In figure 4 an embodiment with two vibratory piston pump-modules 2 and one high vacuum pump 12 is likewise shown. The difference from FIG. 3 is that only one steel substrate 3 is provided, in which a common inlet channel and a common outlet channel are located. Both sides of the inlet channel are closed.

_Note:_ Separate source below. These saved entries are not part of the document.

(* ===== verification/SchemaTables.v ===== *)
(** * Tables

    Models src/adapters/sql_template_generator.hpp, which writes the statements
    that make and change tables, src/adapters/sql/sql_adapter_schema.cpp and
    src/adapters/sqlite/sqlite_adapter_schema.cpp, which run them when an adapter is
    made, and the copies the other adapters keep of what they loaded.  The
    theorems say which statements a migration can run. *)

From S2P Require Import Prelude CxxString CxxStd Store Json Adapter AccessControl EntityRoutes SqlWhere SqlAdapter Sqlite.
From S2P Require Import SqliteSafety Secrets SchemaLoaders.

Open Scope string_scope.

(** ** Types and defaults *)

Inductive SqlDialect := DialectSQLite | DialectPostgreSQL | DialectMySQL.
#[export] Instance SqlDialect_eq_dec : EqDecision SqlDialect.
Proof. solve_decision. Defined.

Definition one_of (s : string) (names : list string) : bool := existsb (String.eqb s) names.
Definition varchar (field : FieldDefinition) : string :=
  "VARCHAR(" +:+ (to_string (default 255%Z (fl_max_length field)) +:+ ")").
Definition mapFieldType (field : FieldDefinition) (dialect : SqlDialect) : string :=
  let type := fl_type field in
  match dialect with
  | DialectSQLite =>
      if one_of type ["uuid"; "string"; "email"; "text"] then "TEXT"
      else if one_of type ["bigint"; "integer"; "int"; "timestamp"] then "INTEGER"
      else if String.eqb type "boolean" then "INTEGER" else "TEXT"
  | DialectPostgreSQL =>
      if String.eqb type "uuid" then "UUID"
      else if one_of type ["string"; "email"] then varchar field
      else if String.eqb type "text" then "TEXT"
      else if one_of type ["bigint"; "timestamp"] then "BIGINT"
      else if one_of type ["integer"; "int"] then "INTEGER"
      else if String.eqb type "boolean" then "BOOLEAN"
      else if String.eqb type "enum" then "VARCHAR(50)"
      else if String.eqb type "json" then "JSONB" else "TEXT"
  | DialectMySQL =>
      if String.eqb type "uuid" then "CHAR(36)"
      else if one_of type ["string"; "email"] then varchar field
      else if String.eqb type "text" then "TEXT"
      else if one_of type ["bigint"; "timestamp"] then "BIGINT"
      else if one_of type ["integer"; "int"] then "INT"
      else if String.eqb type "boolean" then "TINYINT(1)"
      else if String.eqb type "enum" then "VARCHAR(50)"
      else if String.eqb type "json" then "JSON" else "TEXT"
  end.

Definition uuid_default (dialect : SqlDialect) : string :=
  match dialect with
  | DialectPostgreSQL => "gen_random_uuid()"
  | DialectSQLite =>
      "(lower(hex(randomblob(4))) || '-' || lower(hex(randomblob(2))) || '-4' || " +:+
      ("substr(lower(hex(randomblob(2))),2) || '-' || substr('89ab',abs(random()) % 4 + 1, 1) || " +:+
       "substr(lower(hex(randomblob(2))),2) || '-' || lower(hex(randomblob(6))))")
  | DialectMySQL => "(UUID())"
  end.
Definition text_key_default (dialect : SqlDialect) : string :=
  match dialect with
  | DialectPostgreSQL => "gen_random_uuid()::text"
  | DialectSQLite => "(lower(hex(randomblob(16))))"
  | DialectMySQL => "(UUID())"
  end.
Definition now_default (dialect : SqlDialect) : string :=
  match dialect with
  | DialectPostgreSQL => "EXTRACT(EPOCH FROM NOW())::BIGINT"
  | DialectSQLite => "(strftime('%s', 'now'))"
  | DialectMySQL => "(UNIX_TIMESTAMP())"
  end.
Definition quoted_text (s : string) : string := "'" +:+ (s +:+ "'").
Definition declared_default (type value : string) (dialect : SqlDialect) : string :=
  if String.eqb type "boolean" then
    match dialect with
    | DialectPostgreSQL => if String.eqb value "true" then "true" else "false"
    | _ => if String.eqb value "true" || String.eqb value "1" then "1" else "0"
    end
  else if one_of type ["string"; "enum"; "text"] then quoted_text value else value.
Definition default_expression (field : FieldDefinition) (dialect : SqlDialect) : option string :=
  match fl_default_value field with
  | Some value => Some (declared_default (fl_type field) value dialect)
  | None =>
      if fl_primary field then
        Some (if String.eqb (fl_type field) "uuid" then uuid_default dialect else text_key_default dialect)
      else if String.eqb (fl_name field) "createdAt" then Some (now_default dialect) else None
  end.

(** ** The data of a template *)

Definition quote_of (dialect : SqlDialect) : string := match dialect with DialectMySQL => "`" | _ => dquote end.
Definition checks (field : FieldDefinition) (dialect : SqlDialect) : list string :=
  let name := quoted_in (quote_of dialect) (fl_name field) in
  let bound (op : string) (n : option Z) :=
    match n with Some n => ["LENGTH(" +:+ (name +:+ (") " +:+ (op +:+ (" " +:+ to_string n))))] | None => [] end in
  (match fl_enum_values field with
   | [] => []
   | values => [name +:+ (" IN (" +:+ (sql_join ", " (quoted_text <$> values) +:+ ")"))]
   end) ++ bound ">=" (fl_min_length field) ++ bound "<=" (fl_max_length field).
Definition check_expression (field : FieldDefinition) (dialect : SqlDialect) : option string :=
  match checks field dialect with [] => None | l => Some ("CHECK (" +:+ (sql_join " AND " l +:+ ")")) end.
(** * The report-diff calibration engine of the SNES controller mapper

    A shallow embedding of [tools/snes-mapper.py] and
    [tools/snes-mapper-standalone.py]: baseline estimation
    ([get_baseline]), the byte-level change detector (the comprehension
    inside [wait_for_button] / [wait_button]), the press / release loops
    and the twelve-button session ([map_controller]).

    The two scripts are the same engine; where they differ (what
    [read_report] catches, the keys of a change, the default timeout,
    the half-second pause before sampling) the definitions branch on a
    [script] tag. *)

From Stdlib Require Import ZArith NArith Sorted.
From Stdlib.Strings Require Import Byte Ascii String HexString.
From stdpp Require Import base decidable option numbers list strings gmap.

Local Open Scope Z_scope.

(** ** Data model *)

Inductive script := Mapper | Standalone.

#[global] Instance script_eq_decision : EqDecision script.
Proof. solve_decision. Defined.

(** A HID report is a Python [bytes] object. *)
Abbreviation report := (list byte).

#[global] Instance byte_eq_decision : EqDecision byte := Byte.byte_eq_dec.

(** One entry of a [changes] list.  [snes-mapper.py] writes the keys
    ['byte'], ['baseline'], ['pressed'] and ['diff']; the stand-alone
    script writes ['byte'], ['from'] and ['to'] and has no ['diff']. *)
Record change := Change {
  ch_byte : nat;
  ch_from : byte;
  ch_to : byte;
  ch_diff : option N
}.

(** What [wait_for_button] returns on success: the observed report and
    its changes against the baseline. *)
Record capture := Capture {
  cap_report : report;
  cap_changes : list change
}.

(** ** The change detector *)

(** Python's [enumerate(xs, start)]. *)
Fixpoint enumerate_from {A : Type} (start : nat) (xs : list A) : list (nat * A) :=
  match xs with
  | [] => []
  | x :: xs' => (start, x) :: enumerate_from (S start) xs'
  end.

Definition enumerate {A : Type} (xs : list A) : list (nat * A) :=
  enumerate_from 0 xs.

(** The dictionary built for position [i] where the baseline has [a] and
    the report has [b]; ['diff'] is [b ^ a] on Python ints. *)
Definition mk_change (s : script) (i : nat) (a b : byte) : change :=
  Change i a b
    (match s with
     | Mapper => Some (N.lxor (Byte.to_N b) (Byte.to_N a))
     | Standalone => None
     end).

The inlet connection of the high vacuum pump 12 forms the inlet 9 of the pump 1. The outlet channel is opened to the outlet connection part 8 at the front which forms the outlet 10 of the pump 1. In addition, it differs from FIG. 3 in that the steel substrate 3 is supported by a movable lower 15 with a handle 16, here a kind of cart. Finally, in FIG. 4 the unit 14 is not shown.

In Figures 5, 6 and 7 the structure of the embodiment for the vibrating piston pump-module 2 is shown schematically. 5 and 6 are cross-sectional views of the module 2 perpendicular to each other, in which Fig. 5 shows the steel substrate 3 from the side (Fig. 5) and Fig. 6 on the other side in longitudinal section (Fig. 5). 6). FIG. 7 is a sectional view of the module 2 along the height of the line VIII-VIII in FIGS. 5 and 6.

5 to 7, a piston disposed at the center is denoted by reference numeral 21. The piston 21 is led into cylindrical ends 22, 23 which are spaced apart from each other at the center. The piston 21 supports the permanent magnet ring 24 at the center. The ring 24 is located between the permanent magnet rings 25 and 26 which are components of the stator 27. The sum of the gaps between the ring 24 and the rings 25 and 26 is equal to the magnitude of the piston movement. Other components of the stator 27 include a yoke portion 28 including a coil 29 and assigned to the permanent magnet rings 24, 25, 26.

The module 2 is rotationally symmetrical with the first housing 31 surrounding the stator 27. In the frontal region of the piston 21 the housing 31 forms compression chambers 32 and 33. Gas inlet chambers 34 to 35 are located next to the compression chambers 32 and 33, respectively. The gas inlet chamber is connected to the respective compression chambers 32 to 33 through inlet grooves 36 to 37 in the cylindrical ends 22 and 33. Piston movement acts on the opening and closing of the inlet grooves 36, 37.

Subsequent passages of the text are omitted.